Hi all I have an immutable array implementation which looks like this:
public static final class FixedArray<T> {
private final T[] array;
public final int Length;
@SafeVarargs
public FixedArray(T... args) {
array = args;
Length = args.length;
}
public T Get(int index) {
return array[index];
}
}
public static final class FixedIntArray {
private final int[] array;
public final int Length;
public FixedIntArray(int... args) {
array = args;
Length = args.length;
}
public int Get(int index) {
return array[index];
}
}
public static final class FixedLongArray {
private final long[] array;
public final int Length;
public FixedLongArray(long... args) {
array = args;
Length = args.length;
}
public long Get(int index) {
return array[index];
}
}
Initially I'd thought that it is guaranteed to be thread-safe. But after reading the discussion regarding immutable arrays and the Java Memory Model, I believe alone, I can't be sure.

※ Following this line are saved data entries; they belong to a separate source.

Lemma question_labels_agree fuel fuel' data data' pos acc labels fin :
  is_bytes data → question_labels fuel data pos acc = Ok (labels, fin) →
  agree data data' pos fin → fin - pos <= Z.of_nat fuel' →
  question_labels fuel' data' pos acc = Ok (labels, fin).
Proof.
  intros Hb. revert pos acc fuel'.
  induction fuel as [|fuel IH]; intros pos acc fuel' H Hag Hf; [done|].
  pose proof (question_labels_skip _ _ _ _ _ _ Hb H) as Hs.
  pose proof (skip_labels_bounds _ _ _ _ _ Hb Hs) as Hbd. clear Hs.
  destruct fuel' as [|fuel']; [lia|]. cbn [question_labels] in *.
  destruct Hag as [Hlen Hag]. rewrite (Hag pos) by lia.
  apply bind_ok in H as (l & Hl & H). rewrite Hl. obind. apply ok_or_ok in Hl.
  pose proof (is_bytes_at _ _ _ Hb Hl) as Hu. unfold u8 in Hu.
  destruct (Z.eqb_spec l 0); [done|].
  destruct ((63 <? l) || _ || _) eqn:Hbad in H; [done|].
  apply orb_false_iff in Hbad as [[H63 ?%Z.ltb_ge]%orb_false_iff H254].
  apply bind_ok in H as (raw & Hraw & H). apply bind_ok in H as (lab & Hlab & H).
  pose proof (question_labels_skip _ _ _ _ _ _ Hb H) as Hs.
  pose proof (skip_labels_bounds _ _ _ _ _ Hb Hs) as Hbd'.
  rewrite H63, H254. destruct (Z.ltb_spec (len data') (pos + 1 + l)); [lia|]. simpl (_ || _).
  rewrite (sub_agree data data') by (try split; try (intros; apply Hag); lia).
  rewrite Hraw. obind. rewrite Hlab. obind.
  apply IH; [done| |lia]. split; [lia|]. intros. apply Hag. lia.
Qed.

Lemma question_agree data data' q f :
  is_bytes data → question data = Ok q → agree data data' 12 (q_end q) →
  idx data' 2 = Ok f → Z.land f 248 = 0 → sub data' 4 6 = Ok [0; 1] →
  question data' = Ok q.
Proof.
  intros Hb Hq Hag Hf Hf0 Hc. destruct (question_ok _ _ Hb Hq) as (Hl & He & _).
  pose proof Hag as [Hl' _]. unfold question in *.
  destruct (Z.ltb_spec (len data) 12); [lia|]. destruct (Z.ltb_spec (len data') 12); [lia|].
  rewrite Hf, Hc. obind. rewrite Hf0. simpl (_ && _).
  apply bind_ok in Hq as ([|] & _ & Hq); [|done]. cbn [negb] in *.
  apply bind_ok in Hq as ([labels pos] & Hlab & Hq).
  destruct (Z.ltb_spec (len data) (pos + 4)); [done|].
  apply bind_ok in Hq as (cls & Hcls & Hq). destruct (negb _) eqn:Hbd in Hq; [done|].
  apply bind_ok in Hq as (qtype & Hqt & Hq). injection Hq as <-. cbn [q_end] in *.
  pose proof (question_labels_skip _ _ _ _ _ _ Hb Hlab) as Hs%skip_labels_bounds; [|done].
  rewrite (question_labels_agree (S (length data)) (S (length data')) data data' 12 [] labels pos);
    [obind|done|done|eapply agree_mono; [done|lia..]|unfold len in *; lia].
  destruct (Z.ltb_spec (len data') (pos + 4)); [lia|].
  rewrite (sub_agree data data') by (try eapply agree_mono; try done; lia). rewrite Hcls. obind.
  rewrite Hbd. by rewrite (idx_u16_agree data data' 12 (pos + 4)), Hqt by (done || lia).
Qed.

(** ** Totality of the walks *)
Lemma skip_questions_spec n data pos :
  is_bytes data → 0 <= pos →
  returns (skip_questions n data pos)
  ∧ ∀ fin, skip_questions n data pos = Ok fin → pos <= fin.
Proof.
  intros Hb. revert pos. induction n as [|n IH]; intros pos Hpos; cbn [skip_questions].
  { split; [done|]. intros ? [= ->]. lia. }
  pose proof (skip_name_total _ _ Hb Hpos) as Ht.
  destruct (skip_dns_name data pos) as [p| | |] eqn:Hs; try done. obind.
  pose proof (skip_name_bounds _ _ _ Hb Hs).
  destruct (len data <? p + 4); [done|]. destruct (IH (p + 4)) as [IH1 IH2]; [lia|].
  split; [done|]. intros fin Hf. apply IH2 in Hf. lia.
Qed.

Lemma parse_answers_total n data pos acc :
  is_bytes data → 0 <= pos → returns (parse_answers n data pos acc).
Proof.
  intros Hb. revert pos acc. induction n as [|n IH]; intros pos acc Hpos; [done|].
  cbn [parse_answers]. case_match; [done|].
  apply returns_bind; [by apply skip_name_total|]. intros p Hp%skip_name_bounds; [|done].
  destruct (Z.ltb_spec (len data) (p + 10)); [done|].
  destruct (idx_u16_in data p) as [k ->]; [lia..|]. obind.
  destruct (idx_u16 data (p + 8)) as [l| | |] eqn:Hl;
    [|destruct (idx_u16_in data (p + 8)) as [? ?]; [lia|lia|congruence]..].
  obind. cbv zeta. apply idx_u16_bound in Hl; [|done]. unfold u16 in Hl.
  destruct (Z.ltb_spec (len data) (p + 10 + l)); [done|].
  apply returns_bind; [|intros; apply IH; lia].
  destruct (Z.eqb_spec l 4), (Z.eqb_spec l 16), (k =? 1), (k =? 28); simpl;
    rewrite ?sub_in by lia; done.
Qed.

I've not used a defensive copy, with the contract that the calling code "does the right thing" (and as usual, if it doesn't follow the contract, the behavior is undefined).
The calling method looks like this:
public static void main(String args[]) {
int[] ints = new int[10000];
FixedIntArray fixed_ints = new FixedIntArray(ints);
SendToThreadA(fixed_ints);
SendToThreadB(fixed_ints);
SendToThreadC(fixed_ints);
SendToThreadD(fixed_ints);
//caller (which is this method) does the right thing, ints goes out of scope without anyone trying to modify it.
}
I was wondering is the code above guaranteed to be thread-safe?
As we don't know what happens to the array (and its values) to which you store a reference, I think your classes would be much safer if the constuctors create a copy of the argument array and set the internal final reference to the copied array.